The marble head, right arm, and lower legs of a colossal sculpture of Marcus Aurelius have been unearthed in the Roman baths at Sagalassos, in southern Turkey, where parts of statues of Hadrian and Faustina have also been found. The room was probably a gallery for sculptures of members of the second-century A.D. Antonine dynasty. Look for a full report and photos soon on our Sagalassos Interactive Dig.

A team of British and American experimental archaeologists spent three years fashioning stone tools, and found that those used by Neanderthals were no less efficient than tools developed by Homo sapiens. “Technologically speaking, there is no clear advantage of one tool over the other. When we think of Neanderthals, we need to stop thinking in terms of ‘stupid’ or ‘less advanced’ and more in terms of different,'” said Metin Eren of the University of Exeter.

Computer images, historic photographs, and descriptions of shipwrecks removed from the bottom of the Thames Estuary are available at This is London. The wrecks were salvaged to protect the hulls of large container ships that now use the port.

Two shofarot found in London have been radiocarbon dated to the eighteenth or nineteenth centuries. The Jewish community was expelled from England in 1290, and excluded until the 1650s. Archaeologists had wondered if the ritual instruments crafted from rams’ horns had ever been used, and if they dated from the earlier or later period.

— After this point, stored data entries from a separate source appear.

(** * Legacy integration gateway: resilience and dispatch core

    A shallow embedding of the Python sources

      - [src/legacy-integration/src/error_handler.py]
        (RetryPolicy, CircuitBreakerManager, ErrorHandler),
      - [src/legacy-integration/src/auth_bridge.py]
        (TokenCache, AuthenticationBridge),
      - [src/legacy-integration/src/api_gateway.py]
        (predict, batch_predict),

    and the properties the specification states about them.

    Conventions of the embedding:
      - Python [str] is [string]; [int] is [Z]; [float] is an exact
        rational [Q] (rounding is outside the model);
      - a [dict] used as a map is a [gmap]; a [dict] literal with fixed keys
        is a record;
      - [datetime.utcnow()] and [time.time()] are an explicit clock reading
        passed to the function that reads them;
      - code that can raise returns [Result A], [Raise e] carrying the Python
        exception; [try/except] is a [match] on it;
      - mutable objects ([ErrorHandler], [TokenCache], the circuit table)
        become explicit state passing. *)

From Stdlib Require Import ZArith QArith Qabs Qminmax Qpower Qround Lqa Lia Ascii String.
From stdpp Require Import gmap strings list fin_maps pretty.

Close Scope Q_scope.
Open Scope string_scope.
Open Scope list_scope.
Open Scope Z_scope.

(** ** Python strings *)

Module PyStr.

Definition is_upper (c : ascii) : bool :=
  let n := nat_of_ascii c in ((65 <=? n) && (n <=? 90))%nat.

Definition is_lower (c : ascii) : bool :=
  let n := nat_of_ascii c in ((97 <=? n) && (n <=? 122))%nat.

Definition lower_char (c : ascii) : ascii :=
  if is_upper c then ascii_of_nat (nat_of_ascii c + 32) else c.

Definition upper_char (c : ascii) : ascii :=
  if is_lower c then ascii_of_nat (nat_of_ascii c - 32) else c.

(** [s.lower()] and [s.upper()] on ASCII text. *)
Fixpoint lower (s : string) : string :=
  match s with
  | EmptyString => EmptyString
  | String c r => String (lower_char c) (lower r)
  end.

Fixpoint upper (s : string) : string :=
  match s with
  | EmptyString => EmptyString
  | String c r => String (upper_char c) (upper r)
  end.

(** [s.startswith(p)] *)
Definition startswith (s p : string) : bool := String.prefix p s.

(** [s[n:]] for [n >= 0] *)
Fixpoint drop (n : nat) (s : string) : string :=
  match n, s with
  | O, _ => s
  | S _, EmptyString => EmptyString
  | S k, String _ r => drop k r
  end.

(** [s[:n]] for [n >= 0] *)
Fixpoint take (n : nat) (s : string) : string :=
  match n, s with
  | O, _ => EmptyString
  | S _, EmptyString => EmptyString
  | S k, String c r => String c (take k r)
  end.

(** [s[-n:]] for [n > 0]: the last [n] characters, the whole string when
    it is shorter. *)
Definition last (n : nat) (s : string) : string :=
  drop (String.length s - n) s.

(** [needle in s] *)
Fixpoint contains (needle s : string) : bool :=
  String.prefix needle s ||
  match s with
  | EmptyString => false
  | String _ r => contains needle r
  end.

(** [s.split(sep)] for a one-character separator: the list of segments,
    never empty; [acc] holds the segment being read, reversed. *)
Fixpoint split_go (sep : ascii) (acc : string) (s : string) : list string :=
  match s with
  | EmptyString => [String.rev acc]
  | String c r =>
      if Ascii.eqb c sep
      then String.rev acc :: split_go sep EmptyString r
      else split_go sep (String c acc) r
  end.

Definition split (sep : ascii) (s : string) : list string :=
  split_go sep EmptyString s.

(** Number of occurrences of a character. *)
Fixpoint count (sep : ascii) (s : string) : nat :=
  match s with
  | EmptyString => O
  | String c r => ((if Ascii.eqb c sep then 1 else 0) + count sep r)%nat
  end.

End PyStr.

(** ** Python exceptions and results *)

(** The exception classes the gateway tells apart with [isinstance].
    Subclasses the code never distinguishes are folded into their base:
    [httpx.ConnectTimeout] and [httpx.ReadTimeout] into
    [httpx.TimeoutException], [httpx.ConnectError] into
    [httpx.NetworkError]. *)
Inductive ExcClass : Type :=
| PermissionError
| ValueError
| AsyncioTimeoutError
| HttpxTimeoutException
| HttpxNetworkError
| ConnectionError
| HTTPStatusError (response_status_code : Z)
| CircuitBreakerError
| HTTPException (status_code : Z) (detail : option string)
| AttributeError
| TypeError
| NameError
| OverflowError
| OtherException.

(** An exception instance: its class and [str(e)]. *)
Record PyExc : Type := mkExc { exc_class : ExcClass; exc_str : string }.

Inductive Result (A : Type) : Type :=
| Return (a : A)
| Raise (e : PyExc).
Arguments Return {A} a.
Arguments Raise {A} e.

Definition is_Return {A : Type} (r : Result A) : bool :=
  match r with Return _ => true | Raise _ => false end.

#[global] Instance ExcClass_eq_dec : EqDecision ExcClass.
Proof. solve_decision. Defined.

#[global] Instance PyExc_eq_dec : EqDecision PyExc.
Proof. solve_decision. Defined.

(** ** error_handler.py: categories, severities, records *)

Inductive ErrorCategory : Type :=
| AUTHENTICATION
| AUTHORIZATION
| VALIDATION
| TIMEOUT
| RATE_LIMIT
| AZURE_ML_ERROR
| NETWORK_ERROR
| INTERNAL_ERROR
| CIRCUIT_BREAKER
| UNKNOWN.

Inductive ErrorSeverity : Type :=
| LOW
| MEDIUM
| HIGH
| CRITICAL.

(** [category.value] and [severity.value] *)
Definition category_value (c : ErrorCategory) : string :=
  match c with
  | AUTHENTICATION => "authentication"
  | AUTHORIZATION => "authorization"
  | VALIDATION => "validation"
  | TIMEOUT => "timeout"
  | RATE_LIMIT => "rate_limit"
  | AZURE_ML_ERROR => "azure_ml_error"
  | NETWORK_ERROR => "network_error"
  | INTERNAL_ERROR => "internal_error"
  | CIRCUIT_BREAKER => "circuit_breaker"
  | UNKNOWN => "unknown"
  end.

Definition severity_value (s : ErrorSeverity) : string :=
  match s with
  | LOW => "low"
  | MEDIUM => "medium"
  | HIGH => "high"
  | CRITICAL => "critical"
  end.

#[global] Instance ErrorCategory_eq_dec : EqDecision ErrorCategory.
Proof. solve_decision. Defined.

#[global] Instance ErrorSeverity_eq_dec : EqDecision ErrorSeverity.
Proof. solve_decision. Defined.

Definition category_index (c : ErrorCategory) : nat :=
  match c with
  | AUTHENTICATION => 0 | AUTHORIZATION => 1 | VALIDATION => 2 | TIMEOUT => 3
  | RATE_LIMIT => 4 | AZURE_ML_ERROR => 5 | NETWORK_ERROR => 6
  | INTERNAL_ERROR => 7 | CIRCUIT_BREAKER => 8 | UNKNOWN => 9
  end%nat.

Definition category_of_index (n : nat) : ErrorCategory :=
  match n with
  | 0 => AUTHENTICATION | 1 => AUTHORIZATION | 2 => VALIDATION | 3 => TIMEOUT
  | 4 => RATE_LIMIT | 5 => AZURE_ML_ERROR | 6 => NETWORK_ERROR
  | 7 => INTERNAL_ERROR | 8 => CIRCUIT_BREAKER | _ => UNKNOWN
  end%nat.

Definition severity_index (s : ErrorSeverity) : nat :=
  match s with LOW => 0 | MEDIUM => 1 | HIGH => 2 | CRITICAL => 3 end%nat.

Definition severity_of_index (n : nat) : ErrorSeverity :=
  match n with 0 => LOW | 1 => MEDIUM | 2 => HIGH | _ => CRITICAL end%nat.

#[global] Program Instance ErrorCategory_countable : Countable ErrorCategory :=
  inj_countable' category_index category_of_index _.
Next Obligation. by intros []. Qed.

#[global] Program Instance ErrorSeverity_countable : Countable ErrorSeverity :=
  inj_countable' severity_index severity_of_index _.
Next Obligation. by intros []. Qed.

(** [ErrorMetrics]: the aggregate counters. The three rates are declared
    [float]; the only one ever assigned receives the [int]
    [min(total_errors, 60)]. *)
Record ErrorMetrics : Type := mkErrorMetrics {
  total_errors : Z;
  errors_by_category : gmap ErrorCategory Z;
  errors_by_severity : gmap ErrorSeverity Z;
  last_error_time : option Z;
  error_rate_1min : Z;
  error_rate_5min : Z;
  error_rate_15min : Z
}.

(** [ErrorMetrics()] *)
Definition ErrorMetrics_init : ErrorMetrics :=
  {| total_errors := 0;
     errors_by_category := ∅;
     errors_by_severity := ∅;
     last_error_time := None;
     error_rate_1min := 0;
     error_rate_5min := 0;
     error_rate_15min := 0 |}.

(** [ErrorContext] of error_handler.py. *)
Record ErrorContext : Type := mkErrorContext {
  ec_request_id : string;
  ec_correlation_id : option string;
  ec_user_id : option string;
  ec_endpoint : string;
  ec_method : string;
  ec_timestamp : Z;
  ec_processing_time : Q;
  ec_retry_count : nat
}.
(** C1: a file entry is a skip exactly when the ledger has a record for its
    composite remote path with a stored update time at least the entry's
    and the mirror file exists: then the skipped counter goes up and no
    request is sent; otherwise a fetch is attempted (its resolve request is
    sent) and the skipped counter stays.  The ledger lookup itself is true
    exactly when such a record exists, and false when there is no record. *)
Theorem skip_iff_recorded_and_present E app_type folder_id local_path item_name
    note_id update_time w :
  let file_name := normalized_name item_name in
  let local_file_path := path_div local_path file_name in
  let remote_path := remote_identifier app_type folder_id note_id file_name in
  let recorded :=
    ∃ row, ledger w !! remote_path = Some row ∧ (update_time ≤ row_update_time row)%Z in
  let present := path_exists (fs w) local_file_path = true in
  (∃ synced, is_file_synced remote_path update_time w = (Ok synced, w)
             ∧ (synced = true ↔ recorded)
             ∧ (ledger w !! remote_path = None → synced = false))
  ∧ (recorded ∧ present →
     sync_file E app_type folder_id local_path item_name note_id update_time w
     = (Ok tt, set_stats count_skipped w))
  ∧ (¬ (recorded ∧ present) →
     ∃ r w', sync_file E app_type folder_id local_path item_name note_id update_time w
             = (r, w')
             ∧ skipped (stats w') = skipped (stats w)
             ∧ ∃ more, sent w' =
                 (sent w ++ resolve_request item_name note_id folder_id app_type :: more)%list).
Proof.
  intros file_name local_file_path remote_path recorded present.
  split_and!.
  - rewrite is_file_synced_unfold. eexists. split; [done|].
    unfold recorded. destruct (ledger w !! remote_path) as [row|].
    + rewrite bool_decide_eq_true. split_and!; [|done].
      split; [by eauto | by intros (row' & [= <-] & ?)].
    + split_and!; [|done]. split; [done | by intros (row' & ? & ?)].
  - intros Hskip. rewrite sync_file_unfold.
    fold file_name local_file_path remote_path.
    apply up_to_date_spec in Hskip. by rewrite Hskip.
  - intros Hfetch. rewrite sync_file_unfold.
    fold file_name local_file_path remote_path.
    destruct (up_to_date _ _ _ _) eqn:Hup; [by apply up_to_date_spec in Hup|].
    unfold bind at 1.
    destruct (download_file E item_name note_id folder_id app_type local_file_path w)
      as [r1 w1] eqn:Hdl.
    pose proof (download_file_sends_resolve _ _ _ _ _ _ _ _ _ Hdl) as [more Hsent].
    apply download_file_fetch_frame in Hdl as (_ & Hsk & _).
    destruct r1 as [[|]|e]; cbv beta iota.
    + lazymatch goal with
      | |- ∃ r w', ?m w1 = (r, w') ∧ _ =>
          destruct (m w1) as [r2 w2] eqn:Hk; assert (keeps tally_frame m) as Hkeeps
      end.
      { unfold record_sync, calculate_checksum. keeps_auto. }
      apply Hkeeps in Hk as (Hs & _ & Hk).
      exists r2, w2. rewrite Hk, Hs, Hsk. eauto.
    + eexists _, _. split; [done|]. simpl. rewrite Hsk. eauto.
    + eexists _, _. split; [done|]. rewrite Hsk. eauto.
Qed.

Lemma writable_mkdir t p :
  writable t p →
  ∃ t1, mkdir_tree (parent p) t = (Ok tt, t1) ∧ lookup_node t1 p ≠ Some Dir ∧ p ≠ [].
Proof.
  intros [Hmk Hnode]. destruct (mkdir_tree (parent p) t) as [r t1] eqn:Hrun.
  simpl in Hmk. subst r. exists t1. destruct p as [|c up]; [done|].
  split_and!; [done| |done]. by rewrite (mkdir_tree_below _ _ _ _ _ Hrun).
Qed.

Lemma path_exists_delete t p : p ≠ [] → path_exists (delete p t) p = false.
Proof.
  intros Hp. destruct p as [|c up]; [done|]. unfold path_exists. simpl.
  rewrite lookup_delete_eq. apply bool_decide_eq_false_2. by intros [? ?].
Qed.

A Byzantine, glass votive holder was uncovered in Veliko Tarnovo, Bulgaria. The glass was in a small niche in the wall of a church, near pieces of an iron cross.

Archaeologists are urging the cash-strapped state of Illinois to turn the management of Cahokia Mounds State Historic Site over to the federal government and the National Park Service. “The descendents of the Cahokians are all over the Great Plains. It should be a national park,” said Timothy R. Pauketat of the University of Illinois.

The lawsuits between Lee Spence and treasure hunter Clive Cussler and his organization, the National Underwater and Marine Agency, have been dropped or dismissed. Spence wanted credit for the discovery of the Confederate submarine H.L. Hunley, which he claims he snagged the on a fishing net in 1970, but the judge said he did not file the lawsuit in time.

American Indian artifacts were stolen from their display case at the Beech Island Historical Society in South Carolina. “I would beg whoever took them to please return them, leave them on our doorstep or call me or whatever,” said Jackie Bartley, who works at the Society.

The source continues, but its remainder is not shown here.